Soil Temperature Determines the Reaction of Olive Cultivars to Verticillium dahliae Pathotypes
Web of Science
AuthorCalderon, R; Lucena, C; Trapero-Casas, JL; Zarco-Tejada, PJ; Navas-Cortes, JA
Source TitlePLoS One
PublisherPUBLIC LIBRARY SCIENCE
University of Melbourne Author/sZarco-Tejada, Pablo
AffiliationAgriculture and Food Systems
Document TypeJournal Article
CitationsCalderon, R., Lucena, C., Trapero-Casas, J. L., Zarco-Tejada, P. J. & Navas-Cortes, J. A. (2014). Soil Temperature Determines the Reaction of Olive Cultivars to Verticillium dahliae Pathotypes. PLOS ONE, 9 (10), https://doi.org/10.1371/journal.pone.0110664.
Access StatusOpen Access
BACKGROUND: Development of Verticillium wilt in olive, caused by the soil-borne fungus Verticillium dahliae, can be influenced by biotic and environmental factors. In this study we modeled i) the combined effects of biotic factors (i.e., pathotype virulence and cultivar susceptibility) and abiotic factors (i.e., soil temperature) on disease development and ii) the relationship between disease severity and several remote sensing parameters and plant stress indicators. METHODOLOGY: Plants of Arbequina and Picual olive cultivars inoculated with isolates of defoliating and non-defoliating V. dahliae pathotypes were grown in soil tanks with a range of soil temperatures from 16 to 32°C. Disease progression was correlated with plant stress parameters (i.e., leaf temperature, steady-state chlorophyll fluorescence, photochemical reflectance index, chlorophyll content, and ethylene production) and plant growth-related parameters (i.e., canopy length and dry weight). FINDINGS: Disease development in plants infected with the defoliating pathotype was faster and more severe in Picual. Models estimated that infection with the defoliating pathotype was promoted by soil temperatures in a range of 16 to 24°C in cv. Picual and of 20 to 24°C in cv. Arbequina. In the non-defoliating pathotype, soil temperatures ranging from 16 to 20°C were estimated to be most favorable for infection.

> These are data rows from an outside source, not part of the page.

Lemma value_roundtrip n d v t :
  ends_number t → parse_value (S n) d (json_value v +:+ t) = Parsed (field_tree v) t.
Proof.
  intros Ht. destruct v as [s|z]; cbn [json_value field_tree].
  - rewrite json_string_app. cbn [parse_value skip_space isSpace].
    change (isSpace dq) with false. cbv iota. repeat (rewrite bool_decide_eq_false_2 by done).
    rewrite bool_decide_eq_true_2 by done. by rewrite string_roundtrip.
  - pose proof (number_roundtrip z t Ht) as Hz. destruct (FormatInt10_first z) as (c & s & E & Hc).
    rewrite E in *. rewrite string_app_cons in *. cbn [parse_value skip_space].
    assert (isSpace c = false ∧ c ≠ "{"%char ∧ c ≠ "["%char ∧ c ≠ dq ∧ c ≠ "t"%char ∧ c ≠ "f"%char ∧ c ≠ "n"%char)
      as (-> & ? & ? & ? & ? & ? & ?).
    { destruct Hc as [-> | [v Hv]]; [by vm_compute|].
      destruct c as [[] [] [] [] [] [] [] []]; vm_compute in Hv; try discriminate Hv; by vm_compute. }
    repeat (rewrite bool_decide_eq_false_2 by done). by rewrite Hz.
Qed.

Lemma members_roundtrip fs n d t :
  fs ≠ [] → (length fs < n)%nat →
  parse_members n d (json_fields fs +:+ String "}" t) = Parsed (member <$> fs) t.
Proof.
  revert n. induction fs as [|[k v] fs IH]; intros n Hne Hn; [done|]. destruct n as [|n]; [simpl in Hn; lia|].
  assert (∀ u, ends_number u → parse_members (S n) d (json_field (k, v) +:+ u) =
    match skip_space u with
    | "" => Incomplete
    | String c s =>
        if bool_decide (c = "}"%char) then Parsed [member (k, v)] s
        else if bool_decide (c = ","%char) then
          pbind (parse_members n d s) (λ ms s, Parsed (member (k, v) :: ms) s)
        else Invalid
    end) as Hf.
  { intros u Hu. unfold json_field. cbn [fst snd]. rewrite <-!string_app_assoc, json_string_app.
    cbn [parse_members skip_space]. change (isSpace dq) with false. cbn [expect].
    rewrite bool_decide_eq_true_2 by done. cbn [pbind]. rewrite string_roundtrip. cbn [pbind].
    rewrite (string_app_cons ":"), string_app_nil_l. cbn [skip_space]. change (isSpace ":") with false.
    cbn [expect]. rewrite bool_decide_eq_true_2 by done. cbn [pbind].
    destruct n as [|n]; [simpl in Hn; lia|]. by rewrite value_roundtrip. }
  destruct fs as [|f fs].
  - cbn [json_fields fmap list_fmap]. rewrite Hf by (by right). cbn [skip_space].
    done.
  - change (json_fields ((k, v) :: f :: fs)) with (json_field (k, v) +:+ ("," +:+ json_fields (f :: fs))).
    rewrite <-!string_app_assoc. rewrite (string_app_cons ","), string_app_nil_l. rewrite Hf by (by left).
    cbn [skip_space]. change (isSpace ",") with false. cbv iota. rewrite bool_decide_eq_false_2 by done.
    rewrite bool_decide_eq_true_2 by done. rewrite IH by (done || simpl in *; lia). done.
Qed.

Lemma object_roundtrip fs rest :
  fs ≠ [] → parse (json_object fs +:+ rest) = Parsed (JObject (member <$> fs)) rest.
Proof.
  intros Hne. unfold json_object. rewrite <-!string_app_assoc. rewrite (string_app_cons "{"), string_app_nil_l.
  rewrite (string_app_cons "}"), string_app_nil_l. set (s := json_fields fs +:+ String "}" rest).
  rewrite <-(parse_enough (S (S (length fs + 2 * String.length (String "{" s))))) by lia.
  cbn [parse_value skip_space]. change (isSpace "{") with false. cbv iota.
  rewrite bool_decide_eq_true_2 by done. change (maxNestingDepth <=? 0) with false. cbv iota.
  assert (∃ s', skip_space s = String dq s') as (s' & ->).
  { unfold s. destruct fs as [|[k v] fs]; [done|].
    assert (∃ u, json_fields ((k, v) :: fs) = json_string k +:+ u) as (u & ->).
    { destruct fs; eexists; [reflexivity|]. cbn [json_fields]. unfold json_field. cbn [fst].
      by rewrite <-!string_app_assoc. }
    rewrite <-string_app_assoc, json_string_app. by eexists. }
  rewrite bool_decide_eq_false_2 by done. unfold s. by rewrite members_roundtrip by (done || lia).
Qed.

(** ** Structs *)

(** An integer that is read back from its text is the one that was written, at any size. *)
Lemma ParseUint_loop_large (x : N) (s : string) :
  maxUint64 < Z.of_N x → ∃ e, ParseUint_loop maxUint64 0 (pretty_N_go x s) = inr e.
Proof.
  unfold maxUint64. revert s. induction (N.lt_wf_0 x) as [x _ IH]; intros s Hx.
  rewrite pretty_N_go_step by lia.
  assert (Z.of_N x = Z.of_N (x `div` 10) * 10 + Z.of_N (x `mod` 10)) as Hdm.
  { pose proof (N.div_mod x 10). lia. }
  assert (x `mod` 10 < 10)%N as Hmod by (apply N.mod_lt; lia).
  assert (x `div` 10 < x)%N as Hlt by (apply N.div_lt; lia).
  generalize dependent (x `mod` 10)%N. generalize dependent (x `div` 10)%N. intros q Hq r Hdm Hr.
  destruct (decide (2 ^ 64 - 1 < Z.of_N q)) as [Hb|Hb]; [by apply IH|].
  rewrite (ParseUint_loop_pretty (2 ^ 64 - 1)) by (unfold maxUint64; lia).
  cbn [ParseUint_loop]. rewrite pretty_N_char_digit by done. unfold maxUint64, wrapu64.
  change ((2 ^ 64 - 1) / 10 + 1) with 1844674407370955162.
  destruct (Z.leb_spec 1844674407370955162 (Z.of_N q)); [by eexists|]. exists ErrRange.
  assert ((Z.of_N q * 10 + Z.of_N r) mod 2 ^ 64 = Z.of_N q * 10 + Z.of_N r - 2 ^ 64) as E.
  { symmetry. apply (Z.mod_unique _ _ 1); lia. }
  rewrite E. by rewrite (proj2 (Z.ltb_lt _ _)) by lia.
Qed.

The relationship between stress-related parameters and disease severity determined by multinomial logistic regression and classification trees was able to detect the effects of V. dahliae infection and colonization on water flow that eventually cause water stress. CONCLUSIONS: Chlorophyll content, steady-state chlorophyll fluorescence, and leaf temperature were the best indicators for Verticillium wilt detection at early stages of disease development, while ethylene production and photochemical reflectance index were indicators for disease detection at advanced stages. These results provide a better understanding of the differential geographic distribution of V. dahliae pathotypes and to assess the potential effect of climate change on Verticillium wilt development.